The decision




Upper Tribunal
(Immigration and Asylum Chamber) Appeal Number: IA/50918/2013


THE IMMIGRATION ACTS


Heard at Field House
Determination Promulgated
On 19th August 2014
On 22nd August 2014



Before

DEPUTY UPPER TRIBUNAL JUDGE DAVIDGE


Between

THE SECRETARY OF STATE FOR THE HOME DEPARTMENT
Appellant

and


AFTAB AHMAD BUTT


Respondent
Representation:

For the Appellant: Mr I Jarvis, Senior Home Office Presenting Officer
For the Respondent: Mr Z Nasim, Counsel, instructed by Visa Wise Immigration Services

DETERMINATION AND REASONS
Introduction
1. For convenience I shall refer to the parties as they were known in the First-tier. The Respondent appeals with permission, the decision of First-tier Tribunal Judge Warren L Grant, promulgated on 11th June 2014, in which he allowed the Appellant's appeal brought against the refusal to issue him an EEA residence card. The Appellant is the Pakistani father-in-law of a French national Sponsor. The Respondent's refusal was made on the basis that the Appellant's sponsoring daughter in law was not a qualifying EEA sponsor in the context of Regulations 15 and 6 of The Immigration (European Economic Area) Regulations 2006, as relevant for permanent residence rights of her family members, as she had left work in August 2008, and had not returned to work until September 2013, and so did not have five years exercise of treaty rights upon which the Appellant could rely.
The Hearing at the First-tier
2. Judge Grant was persuaded that because the French Sponsor's husband had, in 2012, been granted British citizenship, conditions as to the EEA sponsor's length of residence and activity as a worker, were not applicable.
The Permission Application and Grounds of Appeal
3. Permission was granted on the basis that the issue of the Sponsor's husband's British citizenship was not of relevance. The application had been made with reference to Regulation 7, ie as a family member of a qualifying EEA national, in this case, the Sponsor, not her husband, and his British citizen status was irrelevant.
The Hearing Before Me
4. The Appellant's representative Mr Nasim indicated at the beginning of the hearing that he did not seek to defend the judge's decision allowing this appeal as the force of the grounds was irresistible.
5. The representatives were in agreement that the decision should be set aside, the error being self evidently material.
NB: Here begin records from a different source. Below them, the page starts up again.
(** * covid19_scenarios: the integration engine of [src/algorithms/model.ts]

    A shallow embedding of the age-stratified compartmental model's
    integrator: [fluxes], [derivative], [sumDerivatives], [advanceState],
    [stepODE] and [evolve], and the properties of the capacity-constrained
    state advance and of the Runge-Kutta driver; and of [collectTotals],
    which sums a trajectory into the exported records.

    Numbers.  The source computes with IEEE doubles.  Here a [number] is an
    exact rational ([Q]); rounding, [NaN] and the infinities are not
    represented.  Wherever the source would read an absent array element
    ([undefined], which arithmetic turns into [NaN]), leave a hole in an
    array, or divide by zero, the embedding stops with [OutOfModel]: the
    source itself carries on, with values this development says nothing
    about.  Where the source throws (a property read on [undefined]) the
    embedding stops with [TypeError]. *)

From Stdlib Require Import QArith Qround Qminmax Qabs Lqa Lia.
From stdpp Require Import base list gmap strings pretty.
From Equations Require Import Equations.

Local Open Scope Q_scope.

(** ** Numbers and comparisons *)

(** The source's [number]. *)
Abbreviation number := Q (only parsing).

(** [x > y] and [x < y] on numbers, as booleans. *)
Definition gtb (x y : number) : bool := negb (Qle_bool x y).
Definition ltb (x y : number) : bool := negb (Qle_bool y x).

(** ** Outcomes of a call *)

Inductive outcome (A : Type) : Type :=
| Ok (a : A)
| TypeError
| OutOfModel.
Arguments Ok {A} a.
Arguments TypeError {A}.
Arguments OutOfModel {A}.

Definition bind {A B : Type} (m : outcome A) (k : A -> outcome B) : outcome B :=
  match m with
  | Ok a => k a
  | TypeError => TypeError
  | OutOfModel => OutOfModel
  end.

Notation "'let*' x ':=' m 'in' k" := (bind m (fun x => k))
  (at level 10, x name, m at level 100, k at level 200).

(** ** Arrays *)

(** [arr[i]] read as a number: an absent element is [undefined]. *)
Definition get {A : Type} (arr : list A) (i : nat) : outcome A :=
  match arr !! i with
  | Some x => Ok x
  | None => OutOfModel
  end.

(** [arr[i]] read as an array whose [length] (or [forEach], [map]) is taken
    next: on an absent element that property read throws. *)
Definition get_array {A : Type} (arr : list (list A)) (i : nat) : outcome (list A) :=
  match arr !! i with
  | Some x => Ok x
  | None => TypeError
  end.

(** [arr[i] = v]: overwrites inside the array, appends at its end, and
    beyond the end would leave holes. *)
Definition set {A : Type} (arr : list A) (i : nat) (v : A) : outcome (list A) :=
  if (i <? length arr)%nat then Ok (<[i:=v]> arr)
  else if (i =? length arr)%nat then Ok (arr ++ [v])
  else OutOfModel.

(** [arr[i] += v] and the like: read, combine, write back. *)
Definition modify (arr : list number) (i : nat) (f : number -> number) : outcome (list number) :=
  let* x := get arr i in
  set arr i (f x).

(** [x / y] with a divisor that is not a literal. *)
Definition div (x y : number) : outcome number :=
  if Qeq_bool y 0 then OutOfModel else Ok (x / y).

(** [arr.reduce((a, b) => a + b, 0)] *)
Definition sum (arr : list number) : number := fold_left Qplus arr 0.
Arguments sum : simpl never.

(** [for (let age = start; age < start + count; age++) body] *)
Fixpoint for_up {S : Type} (count age : nat) (body : nat -> S -> outcome S) (s : S)
  : outcome S :=
  match count with
  | O => Ok s
  | Datatypes.S count' => let* s' := body age s in for_up count' (Datatypes.S age) body s'
  end.

(** ** Data model ([types/Result.types], as the integrator uses it) *)

Module InternalCurrentData.
Record t : Type := mk {
  susceptible : list number;
  exposed : list (list number);
  infectious : list number;
  severe : list number;
  critical : list number;
  overflow : list number
}.
Definition empty : t := mk [] [] [] [] [] [].
End InternalCurrentData.

Module InternalCumulativeData.
Record t : Type := mk {
  recovered : list number;
  hospitalized : list number;
  critical : list number;
  fatality : list number
}.
Definition empty : t := mk [] [] [] [].
End InternalCumulativeData.

Module SimulationTimePoint.
Record t : Type := mk {
  time : number;
  current : InternalCurrentData.t;
  cumulative : InternalCumulativeData.t
}.
End SimulationTimePoint.

Module TimeDerivative.
Record t : Type := mk {
  current : InternalCurrentData.t;
  cumulative : InternalCumulativeData.t
}.
Definition empty : t := mk InternalCurrentData.empty InternalCumulativeData.empty.
End TimeDerivative.

(** The nested objects of [StateFlux] ([flux.infectious.severe], ...) are
    flattened into one record, [infectious_severe] and so on. *)
Module StateFlux.
Record t : Type := mk {
  susceptible : list number;
  exposed : list (list number);
  infectious_severe : list number;
  infectious_recovered : list number;
  severe_critical : list number;
  severe_recovered : list number;
  critical_severe : list number;
  critical_fatality : list number;
  overflow_severe : list number;
  overflow_fatality : list number
}.
Definition empty : t := mk [] [] [] [] [] [] [] [] [] [].
End StateFlux.

(** A JavaScript [Date]: its time value, whole milliseconds. *)
Definition Date := Z.

(** [ModelParams], with [P.frac.isolated] and [P.rate.*] flattened. *)
Module ModelParams.
Record t : Type := mk {
  ICUBeds : number;
  populationServed : number;
  importsPerDay : list number;
  frac_isolated : list number;
  rate_infection : Date -> number;
  rate_latency : number;
  rate_recovery : list number;
  rate_severe : list number;
  rate_discharge : list number;
  rate_critical : list number;
  rate_stabilize : list number;
  rate_fatality : list number;
  rate_overflowFatality : list number
}.
End ModelParams.

Module Cur := InternalCurrentData.
Module Cum := InternalCumulativeData.
Module STP := SimulationTimePoint.
Module TD := TimeDerivative.
Module SF := StateFlux.
Module MP := ModelParams.

(** ** Flux Calculator: [fluxes] *)

Section Fluxes.
Variables (time : Date) (pop : STP.t) (P : MP.t).

(** The body of the loop over [age], with [fracInfected] computed before
    the loop.  [flux.exposed[age]] is allocated with the length of the
    state's chain and every slot of it is filled by the [forEach]. *)
Definition fluxes_body (fracInfected : number) (age : nat) (flux : SF.t)
  : outcome SF.t :=
  let* exposedArray := get_array (Cur.exposed (STP.current pop)) age in
  let* imports := get (MP.importsPerDay P) age in
  let* isolated := get (MP.frac_isolated P) age in
  let* susceptible := get (Cur.susceptible (STP.current pop)) age in
  let* f_susceptible :=
    set (SF.susceptible flux) age
      (imports + (1 - isolated) * MP.rate_infection P time * susceptible * fracInfected) in
  let* f_exposed :=
    set (SF.exposed flux) age
      (map (fun exposed =>
              MP.rate_latency P * exposed * inject_Z (Z.of_nat (length exposedArray)))
           exposedArray) in
  let* infectious := get (Cur.infectious (STP.current pop)) age in
  let* recovery := get (MP.rate_recovery P) age in
  let* f_infectious_recovered :=
    set (SF.infectious_recovered flux) age (infectious * recovery) in
  let* severeRate := get (MP.rate_severe P) age in
  let* f_infectious_severe :=
    set (SF.infectious_severe flux) age (infectious * severeRate) in
  let* severe := get (Cur.severe (STP.current pop)) age in
  let* discharge := get (MP.rate_discharge P) age in
  let* f_severe_recovered := set (SF.severe_recovered flux) age (severe * discharge) in
  let* criticalRate := get (MP.rate_critical P) age in
  let* f_severe_critical := set (SF.severe_critical flux) age (severe * criticalRate) in
  let* critical := get (Cur.critical (STP.current pop)) age in
  let* stabilize := get (MP.rate_stabilize P) age in
  let* f_critical_severe := set (SF.critical_severe flux) age (critical * stabilize) in
  let* fatality := get (MP.rate_fatality P) age in
  let* f_critical_fatality := set (SF.critical_fatality flux) age (critical * fatality) in
  let* overflow := get (Cur.overflow (STP.current pop)) age in
  let* f_overflow_severe := set (SF.overflow_severe flux) age (overflow * stabilize) in
  let* overflowFatality := get (MP.rate_overflowFatality P) age in
  let* f_overflow_fatality :=
    set (SF.overflow_fatality flux) age (overflow * overflowFatality) in
  Ok (SF.mk f_susceptible f_exposed f_infectious_severe f_infectious_recovered
            f_severe_critical f_severe_recovered f_critical_severe f_critical_fatality
            f_overflow_severe f_overflow_fatality).

Definition fluxes : outcome SF.t :=
  let* fracInfected := div (sum (Cur.infectious (STP.current pop))) (MP.populationServed P) in
  for_up (length (Cur.infectious (STP.current pop))) 0 (fluxes_body fracInfected) SF.empty.
End Fluxes.

(** ** Derivative Assembler: [derivative] *)

(** The [forEach] over [flux.exposed[age]]: stage [i] gains [fluxIn] and
    loses [fluxOut], which becomes the next stage's [fluxIn].  Returns the
    chain's gradient and the last [fluxIn]. *)
Fixpoint exposed_chain (fluxIn : number) (fluxOuts : list number) : list number * number :=
  match fluxOuts with
  | [] => ([], fluxIn)
  | fluxOut :: rest =>
      let '(grad, last) := exposed_chain fluxOut rest in
      ((fluxIn - fluxOut) :: grad, last)
  end.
Discussion followed as to the venue for remaking the decision.
6. Mr Nasim submitted that although the Appellant could not succeed on the basis of the arguments which were developed at the First-tier Tribunal, the fact that the judge had made an error so that the decision should be set aside, now left the Appellant free to re-argue the matter on the basis that the Sponsoring daughter-in-law has obtained the requisite five years here as a qualified person in the context of Regulation 6(1)(b) with reference to (2)(a), in particular that her qualified status as a worker continued from 2008 to 2013, uninterrupted by absence of work, because the absence was due to pregnancy/maternity and illness as referred to in the Botwell Medical Centre's letter at page 19 of the Appellant's bundle, so that in fact the Appellant was able to establish his sponsor's 5 years uninterrupted residence as a worker. Whilst not the argument before the First-tier Tribunal, it was an argument open to the Appellant on the appeal ground asserting an entitlement based on her having relevant worker status. The judge's determination carried no findings of fact relevant to determining the issue. The Appellant was not in a position to proceed before me today because the EEA Sponsor was not at court having recently given birth to a second child. In connection with the pregnancy of the sponsor in 2008 there was a recent European court of Justice case, which he did not have to hand, promulgated on 19 July, which gave relevant guidance.
7. Mr Jarvis was in agreement with the course of action proposed by Mr Nasim because of the absence of any factual findings at the First-tier.
8. Although, as I expressed to Mr Nasim at the time, I am not sure how the case of preliminary ruling in the case of Jessy Saint Prix (Case C-507/12) could assist the Appellant in the context of the chronology of this case, the absence of findings of fact at the First-tier, and of the sponsor before me, does mean that I am not in a position to remake the decision today, so that the Appellant will have an opportunity to better his evidence although as will be explained to him, it can only be evidence relating to facts that predated the decision. I have considered venue. I am satisfied that in light of the extensive fact finding exercise to be conducted it is one of those rare cases where remittal is the right course.
9. In short the decision of the First-tier Tribunal is vitiated by material error of law namely a failure to apply the relevant regulations of The Immigration (European Economic Area) Regulations 2006.
10. I set the decision aside and remit the case to the First-tier Tribunal to be remade.